Per Rune Henriksen (born 14 March 1960) is a Norwegian politician for the Labour Party.

He was born in Bergen as a son of mason Theodor Johan Henriksen and office secretary Karen Warhuus. He started school at Landås in 1967, and finished school in 1978. He was a carpenter apprentice from 1978 to 1979, and worked within construction from 1978 to 1991, except for a period from 1988 to 1990 when he joined a peace corps for the Norwegian Agency for Development Cooperation in Kenya. He was then a full-time trade unionist from 1992 to 2005. He was a secretary for the regional chapter of the Confederation of Trade Unions (LO) from 1997 to 2005. He had been a board member of his trade union chapter Tømrernes Fagforening in the United Federation of Trade Unions from 1984 to 1988, and secretary from 1991 to 1996.

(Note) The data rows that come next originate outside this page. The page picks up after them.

Lemma next_server_ex i g : (i < n)%nat -> exists y, next_server R p i g = Ok y.
Proof.
  intro Hi. unfold next_server. destruct (Nat.eqb i 0) eqn:Ei; [eauto|].
  apply Nat.eqb_neq in Ei.
  destruct (uniform R 0 1 g) as [u g1].
  destruct (py_get_lt p i ltac:(lia)) as [pi Hpi].
  eapply bind_ex; [exact Hpi|]. cbv beta.
  destruct (Qltb pi u); [eauto|].
  unfold choice. rewrite length_seq.
  destruct (Nat.eqb_spec i 0) as [|_]; [contradiction|].
  pose proof (Hrb i g1 ltac:(lia)) as Hk.
  destruct (randbelow R i g1) as [k g2]. simpl in Hk.
  destruct (py_get_lt (seq 0 i) k ltac:(rewrite length_seq; lia)) as [x Hx].
  eapply bind_ex; [exact Hx|]. eexists; reflexivity.
Qed.

Lemma step_ex (s : State G) :
  (1 <= n)%nat -> reachable R time n lam mu p finish s ->
  exists s', step R time n lam mu p s = Ok s'.
Proof.
  intros Hn Hr.
  pose proof (reachable_in_range s Hn Hr) as Hs.
  pose proof (reachable_inv_le R time n lam mu p finish s Hr) as Hinv.
  destruct Hinv as [Hq Ha Hd Hqu _ _ _ _ _ _].
  unfold step. destruct (pq_get (events s)) as [[ev rest]|] eqn:Eg; [|eauto].
  pose proof (pq_get_perm _ _ _ Eg) as Hp.
  assert (Hi : (ev_server ev < n)%nat).
  { apply Hs. apply (Permutation_in _ (Permutation_sym Hp)). left; reflexivity. }
  destruct ev as [tm [[e c] i]]. unfold ev_server in Hi. simpl in Hi. simpl.
  destruct e.
  - unfold on_asigned.
    destruct (record_time_ex (q s) i (if Nat.eqb i 0 then n_a s else c) tm
                ltac:(lia)) as [q' Hq'].
    eapply bind_ex; [exact Hq'|]. cbv beta.
    destruct (py_get_lt (queue s) i ltac:(lia)) as [qu Hqi].
    eapply bind_ex; [exact Hqi|]. cbv beta.
    destruct (Nat.eqb i 0); [|eexists; reflexivity].
    destruct (expovariate_ex lam (rng s) Hlam) as [[x g'] Hx].
    eapply bind_ex; [exact Hx|]. eexists; reflexivity.
  - unfold on_arrival.
    destruct (record_time_ex (a s) i c tm ltac:(lia)) as [a' Ha'].
    eapply bind_ex; [exact Ha'|]. cbv beta.
    destruct (py_get_lt mu i ltac:(lia)) as [m Hm].
    eapply bind_ex; [exact Hm|]. cbv beta.
    apply py_get_Ok in Hm.
    destruct (expovariate_ex m (rng s) (Forall_lookup_1 _ _ _ _ Hmu Hm)) as [[x g'] Hx].
    eapply bind_ex; [exact Hx|]. eexists; reflexivity.
  - unfold on_finish.
    destruct (py_get_lt (queue s) i ltac:(lia)) as [qu Hqi].
    eapply bind_ex; [exact Hqi|]. cbv beta.
    destruct (record_time_ex (d s) i c tm ltac:(lia)) as [d' Hd'].
    eapply bind_ex; [exact Hd'|]. cbv beta.
    destruct (Z.eqb (Z.of_nat i) (Z.of_nat n - 1)); [eexists; reflexivity|].
    destruct (next_server_ex i (rng s) Hi) as [[j g'] Hj].
    eapply bind_ex; [exact Hj|]. eexists; reflexivity.
Qed.
Lemma state_eqb_eq a b : state_eqb a b = true <-> a = b.
Proof.
  unfold state_eqb.
  destruct (DynamoConnectionState_eq_dec a b) as [->|ne]; split; intro H;
    try reflexivity; try discriminate.
  contradiction.
Qed.

Lemma state_eqb_refl a : state_eqb a a = true.
Proof. apply state_eqb_eq. reflexivity. Qed.

Lemma state_eqb_neq a b : a <> b -> state_eqb a b = false.
Proof.
  intro ne. destruct (state_eqb a b) eqn:E; [|reflexivity].
  apply state_eqb_eq in E. contradiction.
Qed.

(** ** [Promise.any] *)

Section PromiseAny.
Context {A : Type}.
Implicit Types (ps : list (Timed A)) (best : option (nat * A)).

Lemma firstResolved_None ps : forall best,
  firstResolved best ps = None ->
  best = None /\ forall t a, ~ In (t, Resolved a) ps.
Proof.
  induction ps as [|[t [a|e]] ps IH]; intros best H; simpl in H.
  - split; [assumption | intros ? ? []].
  - destruct best as [[tb b]|].
    + destruct (t <? tb)%nat; apply IH in H; destruct H; discriminate.
    + apply IH in H. destruct H; discriminate.
  - apply IH in H. destruct H as [Hb Hn]. split; [assumption|].
    intros t' a' [Heq|Hin]; [discriminate | exact (Hn _ _ Hin)].
Qed.

Lemma firstResolved_Some ps : forall best t a,
  firstResolved best ps = Some (t, a) ->
  (best = Some (t, a) \/ In (t, Resolved a) ps)
  /\ (forall tb b, best = Some (tb, b) -> t <= tb)
  /\ (forall t' a', In (t', Resolved a') ps -> t <= t').
Proof.
  induction ps as [|[t0 [a0|e0]] ps IH]; intros best t a H; simpl in H.
  - subst best. split; [left; reflexivity|]. split.
    + intros tb b E. injection E as -> _. apply Nat.le_refl.
    + intros ? ? [].
  - destruct best as [[tb b]|].
    + destruct (t0 <? tb)%nat eqn:Lt.
      * apply Nat.ltb_lt in Lt.
        apply IH in H. destruct H as [Hsrc [Hb Hall]].
        assert (t <= t0) by (apply (Hb t0 a0); reflexivity).
        split; [|split].
        -- destruct Hsrc as [E|Hin].
           ++ injection E as -> ->. right; left; reflexivity.
           ++ right; right; assumption.
        -- intros tb' b' E. injection E as -> _. lia.
        -- intros t' a' [E|Hin]; [injection E as -> _; lia | eauto].
      * apply Nat.ltb_ge in Lt.
        apply IH in H. destruct H as [Hsrc [Hb Hall]].
        assert (t <= tb) by (apply (Hb tb b); reflexivity).
        split; [|split].
        -- destruct Hsrc as [E|Hin]; [left; assumption | right; right; assumption].
        -- intros tb' b' E. injection E as -> _. assumption.
        -- intros t' a' [E|Hin]; [injection E as -> _; lia | eauto].
    + apply IH in H. destruct H as [Hsrc [Hb Hall]].
      assert (t <= t0) by (apply (Hb t0 a0); reflexivity).
      split; [|split].
      * destruct Hsrc as [E|Hin].
        -- injection E as -> ->. right; left; reflexivity.
        -- right; right; assumption.
      * intros ? ? E; discriminate.
      * intros t' a' [E|Hin]; [injection E as -> _; lia | eauto].
  - apply IH in H. destruct H as [Hsrc [Hb Hall]].
    split; [|split].
    + destruct Hsrc; [left | right; right]; assumption.
    + assumption.
    + intros t' a' [E|Hin]; [discriminate | eauto].
Qed.

Lemma firstResolved_inhabited ps t a : forall best,
  In (t, Resolved a) ps -> firstResolved best ps <> None.
Proof.
  intros best Hin H. apply firstResolved_None in H.
  destruct H as [_ Hn]. exact (Hn _ _ Hin).
Qed.

Lemma rejections_In ps e :
  In e (rejections ps) <-> exists t, In (t, Thrown e) ps.
Proof.
  induction ps as [|[t [a|e0]] ps IH]; simpl.
  - split; [intros [] | intros [? []]].
  - rewrite IH. split.
    + intros [t' H]. exists t'. right; assumption.
    + intros [t' [E|H]]; [discriminate | exists t'; assumption].
  - rewrite IH. split.
    + intros [->|[t' H]]; [exists t; left; reflexivity | exists t'; right; assumption].
    + intros [t' [E|H]]; [injection E as _ ->; left; reflexivity | right; exists t'; assumption].
Qed.

(** [Promise.any] resolves exactly when some promise resolves, and then
    with one that no other resolving promise precedes. *)
Lemma Promise_any_resolved ps t a :
  In (t, Resolved a) ps ->
  exists t0 a0,
    Promise_any ps = AnyResolved a0
    /\ In (t0, Resolved a0) ps
    /\ forall t' a', In (t', Resolved a') ps -> t0 <= t'.
Proof.
  intro Hin. unfold Promise_any.
  destruct (firstResolved None ps) as [[t0 a0]|] eqn:E.
  - exists t0, a0. apply firstResolved_Some in E.
    destruct E as [[E|Hsrc] [_ Hall]]; [discriminate|].
    repeat split; assumption.
  - exfalso. exact (firstResolved_inhabited ps t a None Hin E).
Qed.

Lemma Promise_any_rejected ps :
  (forall t a, ~ In (t, Resolved a) ps) ->
  Promise_any ps = AggregateError (rejections ps).
Proof.
  intro Hn. unfold Promise_any.
  destruct (firstResolved None ps) as [[t0 a0]|] eqn:E; [|reflexivity].
  apply firstResolved_Some in E. destruct E as [[E|Hsrc] _]; [discriminate|].
  exfalso. exact (Hn _ _ Hsrc).
Qed.

End PromiseAny.

(** ** One discovery round *)

Lemma countOf_zero f rs :
  countOf f rs = 0 <-> forall r, In r rs -> f r = false.
Proof.
  unfold countOf. induction rs as [|r rs IH]; simpl.
  - split; [intros _ ? [] | reflexivity].
  - destruct (f r) eqn:E; simpl.
    + split; [discriminate|]. intro H.
      specialize (H r (or_introl eq_refl)). congruence.
    + rewrite IH. split.
      * intros H r' [<-|Hin]; [assumption | apply H; assumption].
      * intros H r' Hin. apply H. right; assumption.
Qed.

Lemma countOf_pos f rs :
  1 <= countOf f rs -> exists r, In r rs /\ f r = true.
Proof.
  unfold countOf. induction rs as [|r rs IH]; simpl; [lia|].
  destruct (f r) eqn:E; simpl.
  - intros _. exists r. split; [left; reflexivity | assumption].
  - intro H. destruct (IH H) as [r' [Hin Hf]]. exists r'. split; [right|]; assumption.
Qed.

Lemma probeResults_In net r :
  In r (probeResults net) <-> exists q, In q portsToCheck /\ result (net q) = r.
Proof.
  unfold probeResults. rewrite in_map_iff.
  split; intros [q [H1 H2]]; exists q; split; assumption.
Qed.

Lemma requests_In net t s :
  In (t, s) (portDiscovery_requests net) <->
  exists q, In q portsToCheck /\ t = settledAt (net q)
            /\ s = probePromise (result (net q)).
Proof.
  unfold portDiscovery_requests, Dynamo_health. rewrite in_map_iff. split.
  - intros [q [E Hin]]. injection E as <- <-. exists q. repeat split; assumption.
  - intros [q [Hin [-> ->]]]. exists q. split; [reflexivity | assumption].
Qed.

Lemma probePromise_Resolved r a :
  probePromise r = Resolved a <-> r = Live (port a).
Proof.
  destruct r as [p| |code]; simpl; split; intro H; try discriminate.
  - injection H as <-. reflexivity.
  - injection H as ->. destruct a; reflexivity.
Qed.

Lemma probePromise_Thrown_503 r e :
  probePromise r = Thrown e -> status_is 503 e = isRejectedWith 503 r.
Proof.
  destruct r as [p| |code]; simpl; intro H; try discriminate;
    injection H as <-; reflexivity.
Qed.

Lemma afterRound_resolved net c a :
  Promise_any (portDiscovery_requests net) = AnyResolved a ->
  afterRound net c =
  {| state := withConnectionState CONNECTED (state c);
     dynamoPort := Some (port a) |}.
Proof.
  intro H. unfold afterRound, exec, portDiscovery, portDiscovery_start,
    portDiscovery_finish, bind, setDynamoPort, setState.
  simpl. rewrite H. reflexivity.
Qed.

Lemma afterRound_rejected net c errors :
  Promise_any (portDiscovery_requests net) = AggregateError errors ->
  afterRound net c =
  {| state :=
       withConnectionState
         (match find (status_is 503) errors with
          | Some _ => BLOCKED
          | None => NOT_CONNECTED
          end) (state c);
     dynamoPort := None |}.
Proof.
  intro H. unfold afterRound, exec, portDiscovery, portDiscovery_start,
    portDiscovery_finish, bind, setDynamoPort, setState.
  simpl. rewrite H. destruct (find (status_is 503) errors); reflexivity.
Qed.
(** X9.  What [Pull] returns, in any world and under any schedule: the
    error of the remote lookup, with nothing printed or done; else the
    error of the resolver, with no change dispatched; else [nil], with
    every resolved change dispatched when the confirmation was given and
    none when it was refused.  An error of a handler is never returned. *)
Theorem Pull_returns_no_handler_error (w : W) (sched : list nat) (r : error) :
  threads (exec (cmds p) sched (init_pull p w)) !! 0%nat = Some (Ret r) →
  let found := rem_FindByPath p (opts_Path p) in
  let res := resolveChangeListRecv p false (opts_Path p) found.1 (localOf p) in
  let evs := log (mach (exec (cmds p) sched (init_pull p w))) in
  match found.2 with
  | Some e => r = Some e ∧ evs = []
  | None =>
      match res.2 with
      | Some e => r = Some e ∧ dispatched evs = 0%nat
      | None =>
          r = None ∧
          dispatched evs =
            if printChangeList p res.1 (opts_IsNoPrompt p) then length res.1 else 0%nat
      end
  end.
Proof.
  cbv zeta. unfold init_pull, Pull.
  destruct (rem_FindByPath p (opts_Path p)) as [r0 [e|]]; cbn [fst snd].
  { rewrite exec_stuck by (eapply done_is_quiescent; reflexivity).
    simpl. intros [= <-]. split; reflexivity. }
  set (s0 := {| threads := _; mach := _ |}).
  destruct (resolveChangeListRecv p false (opts_Path p) r0 (localOf p)) as [cl err] eqn:Hres.
  cbn [fst snd].
  set (K := match err with
            | Some e => mret (Some e)
            | None => if printChangeList p cl (opts_IsNoPrompt p)
                      then playPullChangeList (cmds p) cl else mret err
            end : Prog error).
  pose proof (step_main (cmds p) s0 [] (sys (fmt_Write (fmt_Sprintln ["Resolving..."])))
                (λ _, K) eq_refl) as Hmain.
  rewrite perform_sys in Hmain.
  destruct (exec_single (cmds p) s0 _ sched (λ i, eq_refl) Hmain)
    as [->|[sched' ->]]; [discriminate|].
  clear Hmain. subst K. simpl app.
  set (w1 := (sys_call (fmt_Write (fmt_Sprintln ["Resolving..."])) w).2).
  set (x := (sys_call (fmt_Write (fmt_Sprintln ["Resolving..."])) w).1).
  destruct err as [e|].
  { rewrite exec_stuck by (eapply done_is_quiescent; reflexivity).
    simpl. intros [= <-]. split; reflexivity. }
  destruct (printChangeList p cl (opts_IsNoPrompt p)).
  - assert (Inv (cmds p) cl
              {| threads := [playPullChangeList (cmds p) cl];
                 mach := {| wgs := []; world := w1;
                            log := [Ev 0 (sys (fmt_Write (fmt_Sprintln ["Resolving..."]))) x]
                         |} |} (15 * length cl + 2)) as Hinv.
    { apply (Inv_intro (cmds p) cl _ _ PStart [] []); simpl.
      - reflexivity.
      - constructor.
      - reflexivity.
      - lia.
      - split; reflexivity.
      - unfold loop_cost. lia.
      - split; [reflexivity|]. split; [reflexivity|]. split.
        + intros t1 ev t2 i Hsplit Hgo.
          destruct t1 as [|ev1 t1]; [injection Hsplit as <- <-; discriminate|].
          injection Hsplit as _ Hsplit. destruct t1; discriminate.
        + intros i y Hi. discriminate. }
    destruct (Inv_exec (cmds p) cl sched' _ _ Hinv) as (n & Hinv' & _).
    intros Hret. destruct (Inv_returned (cmds p) cl _ n r Hinv' Hret) as (-> & Hd & _).
    split; [reflexivity|exact Hd].
  - rewrite exec_stuck by (eapply done_is_quiescent; reflexivity).
    simpl. intros [= <-]. split; reflexivity.
Qed.
End Orchestrator.
(** * A shallow embedding of CV_Creator (generate.py, tailor_cv.py,
      update_from_linkedin.py) and the properties of its cleanup, prompt
      assembly, JSON coercion, file naming and exit codes. *)

From Stdlib Require Import List ZArith Bool Lia String Ascii Permutation.
Import ListNotations.
Set Warnings "-register-all".
Open Scope Z_scope.

(** ** Python strings

    A Python [str] is a sequence of Unicode code points, modelled as
    [list Z].  [lit] turns an ASCII Rocq string literal into one. *)

Definition pystr := list Z.

Definition lit (s : string) : pystr :=
  map (fun a => Z.of_nat (nat_of_ascii a)) (list_ascii_of_string s).

Fixpoint str_eqb (a b : pystr) : bool :=
  match a, b with
  | [], [] => true
  | x :: a', y :: b' => (x =? y) && str_eqb a' b'
  | _, _ => false
  end.

(** [str.isspace] for one code point (the characters Python's [str.strip()]
    removes when called without argument). *)
Definition py_isspace (c : Z) : bool :=
  ((9 <=? c) && (c <=? 13)) || ((28 <=? c) && (c <=? 32)) || (c =? 133)
  || (c =? 160) || (c =? 5760) || ((8192 <=? c) && (c <=? 8202))
  || (c =? 8232) || (c =? 8233) || (c =? 8239) || (c =? 8287)
  || (c =? 12288).

Fixpoint lstrip_by (drop : Z -> bool) (s : pystr) : pystr :=
  match s with
  | [] => []
  | c :: r => if drop c then lstrip_by drop r else s
  end.

Definition strip_by (drop : Z -> bool) (s : pystr) : pystr :=
  rev (lstrip_by drop (rev (lstrip_by drop s))).

(** [s.strip()] *)
Definition py_strip (s : pystr) : pystr := strip_by py_isspace s.

(** [s.strip(chars)] *)
Definition py_strip_chars (chars : pystr) (s : pystr) : pystr :=
  strip_by (fun c => existsb (Z.eqb c) chars) s.

(** ** Runs of the scripts

    A run either returns, exits through [sys.exit(code)] after printing a
    diagnostic to stderr, or stops on an uncaught exception (the interpreter
    then prints a traceback and exits with status 1). *)
Inductive outcome (A : Type) : Type :=
| Ok (a : A)
| Exit (code : Z) (stderr : pystr)
| Raise (exn : pystr).
Arguments Ok {A} a.
Arguments Exit {A} code stderr.
Arguments Raise {A} exn.

Definition bind {A B} (m : outcome A) (k : A -> outcome B) : outcome B :=
  match m with
  | Ok a => k a
  | Exit c e => Exit c e
  | Raise x => Raise x
  end.

Notation "x <- m ;; k" := (bind m (fun x => k)) (at level 61, m at next level, right associativity).
(** [run_simulation] up to the end of its loop, from the state [r] of
    the generator; the statistics computed from [game_results] afterwards
    are left out. *)
Definition run_simulation (playing_strategy : PlayingStrategy)
  (num_games : nat) (betting_strategy : BettingStrategy) (base_bet : Z)
  (reshuffle_each_hand : bool) (strategy_args : gmap string pyval)
  (r : Random) : option Sim :=
  let deck := shuffle (new_deck 6 r) in
  sim_rounds playing_strategy betting_strategy base_bet reshuffle_each_hand
    strategy_args num_games (mkSim deck 0 None base_bet []).

(** ** 6b. The statistics of [run_simulation] *)

(** The exceptions that the aggregation can raise. *)
Inductive Raised := KeyError | ZeroDivisionError | ValueError.

(** The dictionary [stats].  The four quotients are floats in the
    source; the fields hold their exact values. *)
Record Stats := mkStats {
  stats_num_games : nat;
  total_profit : Q;
  total_bet : Z;
  win_rate : Q;
  loss_rate : Q;
  push_rate : Q;
  avg_bet : Q;
  max_bet : Z;
  min_bet : Z
}.

(** [sum(r['profit'] for r in game_results)]. *)
Definition sum_profit (game_results : list Outcome) : Q :=
  fold_left (fun acc r => (acc + profit r)%Q) game_results 0%Q.

(** [r['bet'] for r in game_results], consumed to the end; [None] when
    a record has no key ['bet']. *)
Fixpoint bets (game_results : list Outcome) : option (list Z) :=
  match game_results with
  | [] => Some []
  | r :: rest =>
      match bet r, bets rest with
      | Some b, Some bs => Some (b :: bs)
      | _, _ => None
      end
  end.

(** [sum(...)] of integers. *)
Definition sum_Z (l : list Z) : Z := fold_left Z.add l 0.

(** [sum(1 for r in game_results if r['result'] == tag)]. *)
Definition count_results (tag : ResultTag) (game_results : list Outcome) : nat :=
  length (filter (fun r => result r = tag) game_results).

(** [max(...)] and [min(...)]; [None] for an empty sequence. *)
Definition max_of (l : list Z) : option Z :=
  match l with
  | [] => None
  | x :: rest => Some (fold_left Z.max rest x)
  end.

Definition min_of (l : list Z) : option Z :=
  match l with
  | [] => None
  | x :: rest => Some (fold_left Z.min rest x)
  end.

Definition rate (count num_games : nat) : Q :=
  (inject_Z (Z.of_nat count) / inject_Z (Z.of_nat num_games))%Q.

(** The lines of [run_simulation] after the loop, in their order of
    evaluation. *)
Definition aggregate (game_results : list Outcome) (num_games : nat)
  : Raised + Stats :=
  let total_profit := sum_profit game_results in
  match bets game_results with
  | None => inl KeyError
  | Some bs =>
      let total_bet := sum_Z bs in
      let num_wins := count_results Win game_results in
      let num_losses := count_results Loss game_results in
      let num_pushes := count_results Push game_results in
      if (num_games =? 0)%nat then inl ZeroDivisionError
      else
        match max_of bs, min_of bs with
        | Some highest, Some lowest =>
            inr (mkStats num_games total_profit total_bet
                   (rate num_wins num_games) (rate num_losses num_games)
                   (rate num_pushes num_games)
                   (inject_Z (sum_Z bs) / inject_Z (Z.of_nat num_games))%Q
                   highest lowest)
        | _, _ => inl ValueError
        end
  end.

(** [run_simulation] with its return value [(game_results, stats)], or
    the exception that the aggregation raises.  The loop is the loop of
    [run_simulation] above: it describes the runs whose keywords are
    [plain_keywords]. *)
Definition run_simulation_stats (playing_strategy : PlayingStrategy)
  (num_games : nat) (betting_strategy : BettingStrategy) (base_bet : Z)
  (reshuffle_each_hand : bool) (strategy_args : gmap string pyval)
  (r : Random) : option (Raised + list Outcome * Stats) :=
  match run_simulation playing_strategy num_games betting_strategy base_bet
          reshuffle_each_hand strategy_args r with
  | Some s =>
      Some match aggregate (game_results s) num_games with
           | inr stats => inr (game_results s, stats)
           | inl raised => inl raised
           end
  | None => None
  end.

(** The largest bet that a run of [num_games] rounds can place: the
    card counter bets 100 at most, the flat system the base bet, the
    martingale system the base bet doubled once for each round. *)
Definition largest_bet (playing_strategy : PlayingStrategy)
  (betting_strategy : BettingStrategy) (base_bet : Z) (num_games : nat) : Z :=
  if bool_decide (playing_strategy = CardCounter) then 100
  else if bool_decide (betting_strategy = Martingale)
       then Z.abs base_bet * 2 ^ Z.of_nat num_games
       else Z.abs base_bet.

(** The runs in which every profit and every partial sum of the profits
    is a double without rounding: no round wins or loses more than four
    times its bet, and the halves of the blackjack wins are exact below
    [2 ** 52]. *)
Definition exact_sums (playing_strategy : PlayingStrategy)
  (betting_strategy : BettingStrategy) (base_bet : Z) (num_games : nat)
  : Prop :=
  4 * Z.of_nat num_games
  * largest_bet playing_strategy betting_strategy base_bet num_games
  < 2 ^ 52.

(** ** Notions used to state the properties *)

(** The total of a hand with every ace counted as 1. *)
Definition hard_total (h : Hand) : Z :=
  raw_sum h - 10 * Z.of_nat (count_aces h).

(** The per-card increment of the count: +1 for 2..6, -1 for 10, J, Q, K
    and A, 0 for 7, 8 and 9. *)
Definition increment (card : Card) : Z :=
  match rank card with
  | R2 | R3 | R4 | R5 | R6 => 1
  | R10 | RJ | RQ | RK | RA => -1
  | R7 | R8 | R9 => 0
  end.

Definition tally (l : list Card) : Z := fold_right Z.add 0 (map increment l).

(** The cards handed out, in order, according to a history. *)
Definition dealt_in (h : list Event) : list Card :=
  omap (fun ev => match ev with Dealt card => Some card | Built => None end) h.

(** The cards handed out since the shoe was last built. *)
Definition since_last_build (h : list Event) : list Card :=
  fold_left
    (fun acc ev => match ev with Built => [] | Dealt card => acc ++ [card] end)
    h [].

(** The count that a tracker reset at each build of the shoe would show. *)
Definition shoe_count (d : Deck) : Z := tally (since_last_build (history d)).

(** The cards still in the shoe and the cards dealt from it since it was
    built count to zero together. *)
Definition balanced (d : Deck) : Prop := tally (cards d) + shoe_count d = 0.

(** [deals d l d']: dealing from [d] hands out the cards [l] in this
    order and leaves the shoe [d']. *)
Fixpoint deals (d : Deck) (l : list Card) (d' : Deck) : Prop :=
  match l with
  | [] => d' = d
  | card :: l' => (deal d).1 = card /\ deals (deal d).2 l' d'
  end.

(** What a step of the round did to the shared variables: the cards it
    appended to [cards_seen], the cards it drew from the shoe, and the
    dealer runs it made. *)
Definition effect (e e' : RoundEnv) (seen dealt : list Card)
  (runs : list (string * Z)) : Prop :=
  env_cards_seen e' = env_cards_seen e ++ seen
  /\ deals (env_deck e) dealt (env_deck e')
  /\ env_dealer_runs e' = env_dealer_runs e ++ runs.

(** The four cards of the initial deal, in dealing order, and the shoe
    after them. *)
Definition initial_deal (deck : Deck) : Card * Card * Card * Card * Deck :=
  let '(p1, deck) := deal deck in
  let '(d1, deck) := deal deck in
  let '(p2, deck) := deal deck in
  let '(d2, deck) := deal deck in
  (p1, d1, p2, d2, deck).

(** Whether [play_single_hand], past the split block, doubles the hand:
    the test of the doubling block and the answer of the strategy. *)
Definition doubles (strategy_func : Strategy)
  (strategy_args : gmap string pyval) (dealer_up : Card) (hand : Hand)
  (allow_double : bool) : bool :=
  allow_double && (length hand =? 2)%nat
  && bool_decide
       (strategy_func hand dealer_up
          (<["can_double" := PBool true]> strategy_args) = Double).

(** The stake of a hand: twice the bet when it is doubled. *)
Definition stake_of (strategy_func : Strategy)
  (strategy_args : gmap string pyval) (dealer_up : Card) (hand : Hand)
  (allow_double : bool) (bet : Z) : Z :=
  if doubles strategy_func strategy_args dealer_up hand allow_double
  then 2 * bet else bet.

(** A play-out of the dealer's initial cards [dealer] with the cards
    [drawn]: the dealer drew as long as the rule told to, and stopped. *)
Definition played_out (dealer : Hand) (drawn : list Card) : Prop :=
  (forall k : nat, (k < length drawn)%nat ->
     dealer_draws (dealer ++ take k drawn) = true)
  /\ dealer_draws (dealer ++ drawn) = false.

(** One hand settled on its own, as it stands at the end ([final]).  If
    it is bust, the dealer is not played for it: no card is drawn for the
    dealer, no dealer run is made, and the stake is lost.  If it is not
    bust, the dealer is played exactly once for it, from the dealer's
    initial cards [dealer] with the cards [drawn], and the hand is
    compared with the value of that run. *)
Definition settled_once (dealer : Hand) (stake : Z) (final : Hand)
  (drawn : list Card) (runs : list (string * Z)) (prof : Z) : Prop :=
  if 21 <? get_value final
  then drawn = [] /\ runs = [] /\ prof = - stake
  else played_out dealer drawn
       /\ runs = [(hand_str (dealer ++ drawn), get_value (dealer ++ drawn))]
       /\ prof = settle (get_value final) (get_value (dealer ++ drawn)) stake.
(** * Apify Actor Runner: the run-lifecycle poller and its transports

    A shallow embedding of the three request layers of the repository

    - [ApifyClient] : the browser-side client that talks to the platform,
    - [ApiClient]   : the frontend client of the proxy,
    - [Server]      : the Express routes of the proxy (the wait endpoint),

    over a small model of the JavaScript values they handle and of the
    network and clock they run against. *)

From Stdlib Require Import ZArith List String Ascii Bool Lia DecimalString.
Import ListNotations.
Local Open Scope string_scope.
Local Open Scope Z_scope.

(** ** JavaScript values *)

Module JS.

(** JSON data as the code sees it after [JSON.parse], with [undefined] for
    the result of reading a property that is not there.  Numbers are the
    integral ones; an object is a finite map from keys to values, written as
    an association list with one binding per key. *)
#[warnings="-register-all"]
Inductive value : Type :=
| VUndefined
| VNull
| VBool (b : bool)
| VNum (n : Z)
| VStr (s : string)
| VArr (items : list value)
| VObj (fields : list (string * value)).

(** The classes of exception the code raises or meets: [new Error],
    [new ApiError], and the runtime's [TypeError] and [SyntaxError]. *)
Inductive errClass : Type := EError | EApiError | ETypeError | ESyntaxError.

(** An exception object: its class, its [message], and the [status] property
    when one was attached ([ApiError]'s constructor, or the proxy's
    [error.status = response.status]). *)
Record jsError : Type := mkError {
  err_class : errClass;
  err_message : string;
  err_status : option Z
}.

Inductive Result (A : Type) : Type :=
| Ok (a : A)
| Throw (e : jsError).
Arguments Ok {A} a.
Arguments Throw {A} e.

Definition newError (message : string) : jsError := mkError EError message None.
Definition newTypeError (message : string) : jsError := mkError ETypeError message None.

(** [error instanceof Error]: every class above extends [Error]. *)
Definition instanceofError (e : jsError) : bool :=
  match err_class e with
  | EError | EApiError | ETypeError | ESyntaxError => true
  end.

Definition instanceofApiError (e : jsError) : bool :=
  match err_class e with
  | EApiError => true
  | _ => false
  end.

He was a deputy member of Bergen city council from 1995 to 1999. He chaired the county party chapter since 2003 to 2009, having been deputy chair from 2002 to 2003. From 2002 to 2009 he is also a member of the Labour Party national board. He was elected to the Parliament of Norway from Hordaland in 2005, and was re-elected in 2009. In September 2010 he was appointed as a State Secretary in the Ministry of Petroleum and Energy. He left behind his seat in Parliament, which was taken by Jette F. Christensen. In May 2013 he resigned as State Secretary to concentrate on being re-elected in 2013, in which he succeeded.

He was the chair of Bergen og Omegn Boligbyggelag from 2000 to 2006 and a board member of the Norwegian Federation of Co-operative Housing Assiciations from 2003 to 2005.